··· Records for processing ···

Lemma createMessageIn_unfold order h entry :
  createMessageIn order h entry =
  if (0 <? size (Data entry))%nat
  then header h entry +:+ LF +:+ "<pre>" +:+ fieldBlock order +:+ LF +:+ "</pre>"
  else header h entry.
Proof.
  unfold createMessageIn, header.
  destruct (0 <? size (Data entry))%nat.
  - rewrite fold_fieldLines, !Join2, !append_assoc. reflexivity.
  - rewrite !Join2, !append_assoc. reflexivity.
Qed.

Lemma fieldBlock_app (l1 l2 : list (string * Value)) :
  fieldBlock (l1 ++ l2) = fieldBlock l1 +:+ fieldBlock l2.
Proof.
  induction l1 as [|kv l1 IH]; cbn [fieldBlock app]; [reflexivity|].
  rewrite IH, !append_assoc. reflexivity.
Qed.

Lemma createMessageIn_header order h entry :
  exists rest, createMessageIn order h entry = header h entry +:+ rest.
Proof.
  rewrite createMessageIn_unfold. destruct (0 <? size (Data entry))%nat.
  - eexists. reflexivity.
  - exists "". now rewrite append_nil_r.
Qed.

Lemma rangeOrder_small (m : Fields) (order : list (string * Value)) :
  (size m <= 1)%nat -> rangeOrder m order -> order = map_to_list m.
Proof.
  unfold rangeOrder. intros Hsz Hperm.
  rewrite <- length_map_to_list in Hsz.
  destruct (map_to_list m) as [|kv [|kv' l]]; simpl in Hsz; try lia.
  - now apply Permutation_nil_r.
  - now apply Permutation_singleton_r.
Qed.

(** C8: the switch over the level is a total function without a default:
    a level it has no case for (trace, and any value above it) gets the
    empty label, and the message starts with [@<appName> - <message>]. *)
Theorem createMessage_unmapped_level h entry out :
  (DebugLevel < EntryLevel entry)%N ->
  createMessage h entry out ->
  levelTag (EntryLevel entry) = "" /\
  exists rest, out = "@" +:+ AppName h +:+ " - " +:+ Message entry +:+ rest.
Proof.
  intros Hlvl (order & _ & ->).
  assert (Htag : levelTag (EntryLevel entry) = "").
  { unfold levelTag, PanicLevel, FatalLevel, ErrorLevel, WarnLevel, InfoLevel,
      DebugLevel in *.
    repeat match goal with
           | |- context [N.eqb ?a ?b] =>
             destruct (N.eqb_spec a b); [lia|]
           end.
    reflexivity. }
  split; [exact Htag|].
  destruct (createMessageIn_header order h entry) as [rest ->].
  exists rest. unfold header. rewrite Htag, append_nil_l, !append_assoc.
  reflexivity.
Qed.

Lemma createMessage_unmapped_level_witness :
  exists rest,
    createMessageIn [] sample.online
      sample.traced = "@svc - step" +:+ rest.
Proof.
  destruct (createMessage_unmapped_level
              sample.online
              sample.traced
              (createMessageIn [] sample.online
                 sample.traced)) as [_ [rest Hrest]].
  - vm_compute. reflexivity.
  - exists []. split; [|reflexivity]. unfold rangeOrder.
    vm_compute. constructor.
  - exists rest. exact Hrest.
Defined.

Lemma levelTag_labels (l : logrus.Level) :
  (l <= DebugLevel)%N ->
  exists label, In (l, label) labels /\ levelTag l = "<b>" +:+ label +:+ "</b>".
Proof.
  unfold DebugLevel. intros Hl.
  assert (Hcases : l = PanicLevel \/ l = FatalLevel \/ l = ErrorLevel \/
                   l = WarnLevel \/ l = InfoLevel \/ l = DebugLevel).
  { unfold PanicLevel, FatalLevel, ErrorLevel, WarnLevel, InfoLevel, DebugLevel.
    lia. }
  destruct Hcases as [->|[->|[->|[->|[->| ->]]]]].
  - exists "PANIC". split; [simpl; tauto | reflexivity].
  - exists "FATAL". split; [simpl; tauto | reflexivity].
  - exists "ERROR". split; [simpl; tauto | reflexivity].
  - exists "WARNING". split; [simpl; tauto | reflexivity].
  - exists "INFO". split; [simpl; tauto | reflexivity].
  - exists "DEBUG". split; [simpl; tauto | reflexivity].
Qed.

(** C3: for a level from panic to debug the message begins with
    [<b>LABEL</b>@<appName> - <message>]; and for the application "svc",
    level error, message "boom" and the one field n = 1 the message is the
    header followed by a <pre> block whose line is a tab and [n: 1], so it
    contains "ERROR", "svc", "boom" and "n: 1". *)
Theorem createMessage_label_app_message h entry out :
  (EntryLevel entry <= DebugLevel)%N ->
  createMessage h entry out ->
  (exists label rest,
      In (EntryLevel entry, label) labels /\
      out = "<b>" +:+ label +:+ "</b>@" +:+ AppName h +:+ " - "
              +:+ Message entry +:+ rest) /\
  (AppName h = "svc" -> EntryLevel entry = ErrorLevel ->
   Message entry = "boom" -> Data entry = {[ "n" := VInt 1 ]} ->
   out = "<b>ERROR</b>@svc - boom" +:+ LF +:+ "<pre>" +:+ LF
           +:+ TAB +:+ "n: 1" +:+ LF +:+ "</pre>" /\
   Str.Contains out "ERROR" = true /\ Str.Contains out "svc" = true /\
   Str.Contains out "boom" = true /\ Str.Contains out "n: 1" = true).
Proof.
  intros Hlvl (order & Horder & ->). split.
  - destruct (levelTag_labels _ Hlvl) as (label & Hin & Htag).
    destruct (createMessageIn_header order h entry) as [rest ->].
    exists label, rest. split; [exact Hin|].
    unfold header. rewrite Htag, !append_assoc. reflexivity.
  - intros Happ Hl Hmsg Hdata.
    assert (Hord : order = [("n", VInt 1)]).
    { rewrite Hdata in Horder. unfold rangeOrder in Horder.
      rewrite map_to_list_singleton in Horder.
      now apply Permutation_singleton_r. }
    assert (Hout : createMessageIn order h entry =
                   "<b>ERROR</b>@svc - boom" +:+ LF +:+ "<pre>" +:+ LF
                     +:+ TAB +:+ "n: 1" +:+ LF +:+ "</pre>").
    { rewrite createMessageIn_unfold. unfold header.
      rewrite Hdata, map_size_singleton, Happ, Hl, Hmsg, Hord.
      vm_compute. reflexivity. }
    rewrite Hout. split; [reflexivity|]. vm_compute. auto.
Qed.

Lemma createMessage_label_app_message_witness :
  Str.Contains
    (createMessageIn [("n", VInt 1)]
       sample.online sample.boom)
    "n: 1" = true.
Proof.
  apply (createMessage_label_app_message
           sample.online sample.boom).
  - vm_compute. discriminate.
  - exists [("n", VInt 1)]. split; [|reflexivity].
    unfold rangeOrder, sample.boom. cbn [Data].
    rewrite map_to_list_singleton. reflexivity.
  - reflexivity.
  - reflexivity.
  - reflexivity.
  - reflexivity.
Defined.

(** ** Determinism of the formatter *)

Lemma fieldLines_perm (l1 l2 : list (string * Value)) :
  l1 ≡ₚ l2 ->
  map (fun kv => html.EscapeString (fieldLine kv)) l1
    ≡ₚ map (fun kv => html.EscapeString (fieldLine kv)) l2.
Proof. intros Hp. now apply Permutation_map. Qed.

Lemma fieldBlock_lines (order : list (string * Value)) :
  fieldBlock order =
  String.concat ""
    (map (fun line => LF +:+ line)
       (map (fun kv => html.EscapeString (fieldLine kv)) order)).
Proof.
  induction order as [|kv rest IH]; [reflexivity|].
  cbn [fieldBlock map]. rewrite IH.
  destruct rest as [|kv' rest]; cbn [map String.concat].
  - now rewrite append_nil_r.
  - rewrite !append_assoc. reflexivity.
Qed.
Lemma filter_twice {A : Type} (f g : A -> bool) (l : list A) :
  filter g (filter f l) = filter (fun x => f x && g x) l.
Proof.
  induction l as [|x l IH]; [reflexivity|]. cbn [filter].
  destruct (f x); cbn [filter andb]; rewrite IH; reflexivity.
Qed.

Section NumericMore.

Variable sqrt : Q -> Q.
Variable linalg_inv : matrix -> Exc matrix.

(** X22.  Off the diagonal the entry [[r, c]] of [partial_correlation] is
    [- prec[r, c] / sqrt(prec[r, r] * prec[c, c])], for the inverse [prec]
    that the inversion returned; the result is symmetric when [prec] is. *)
Theorem partial_correlation_off_diagonal (corr prec : matrix) :
  linalg_inv corr = Ok prec ->
  has_shape (shape0 corr) prec ->
  exists R,
    partial_correlation sqrt linalg_inv corr = Ok R /\
    (forall r c, r < shape0 corr -> c < shape0 corr -> r <> c ->
       get R r c = (- get prec r c / sqrt (get prec r r * get prec c c))%Q) /\
    ((forall r c, r < shape0 corr -> c < shape0 corr -> get prec r c = get prec c r) ->
     forall r c, r < shape0 corr -> c < shape0 corr -> get R r c = get R c r).
Proof.
  intros Hinv _.
  destruct (partial_correlation_entry sqrt linalg_inv corr prec Hinv) as [R [HR Hent]].
  exists R. split; [exact HR|]. split; [exact Hent|].
  intros Hsym r c Hr Hc. destruct (Nat.eq_dec r c) as [->|Hne]; [reflexivity|].
  rewrite (Hent r c) by assumption.
  rewrite (Hent c r) by (try assumption; congruence).
  rewrite (Hsym r c Hr Hc), (Qmult_comm_eq (get prec r r)). reflexivity.
Qed.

···

• **What you will do**: Take from the material above the lines running from the one with "filter g (filter" through the one with "Variable linalg_inv : matrix -> Exc matrix.", and repeat them exactly, with nothing else.

• **Exercise solution**:
  filter g (filter f l) = filter (fun x => f x && g x) l.
Proof.
  induction l as [|x l IH]; [reflexivity|]. cbn [filter].
  destruct (f x); cbn [filter andb]; rewrite IH; reflexivity.
Qed.

Section NumericMore.

Variable sqrt : Q -> Q.
Variable linalg_inv : matrix -> Exc matrix.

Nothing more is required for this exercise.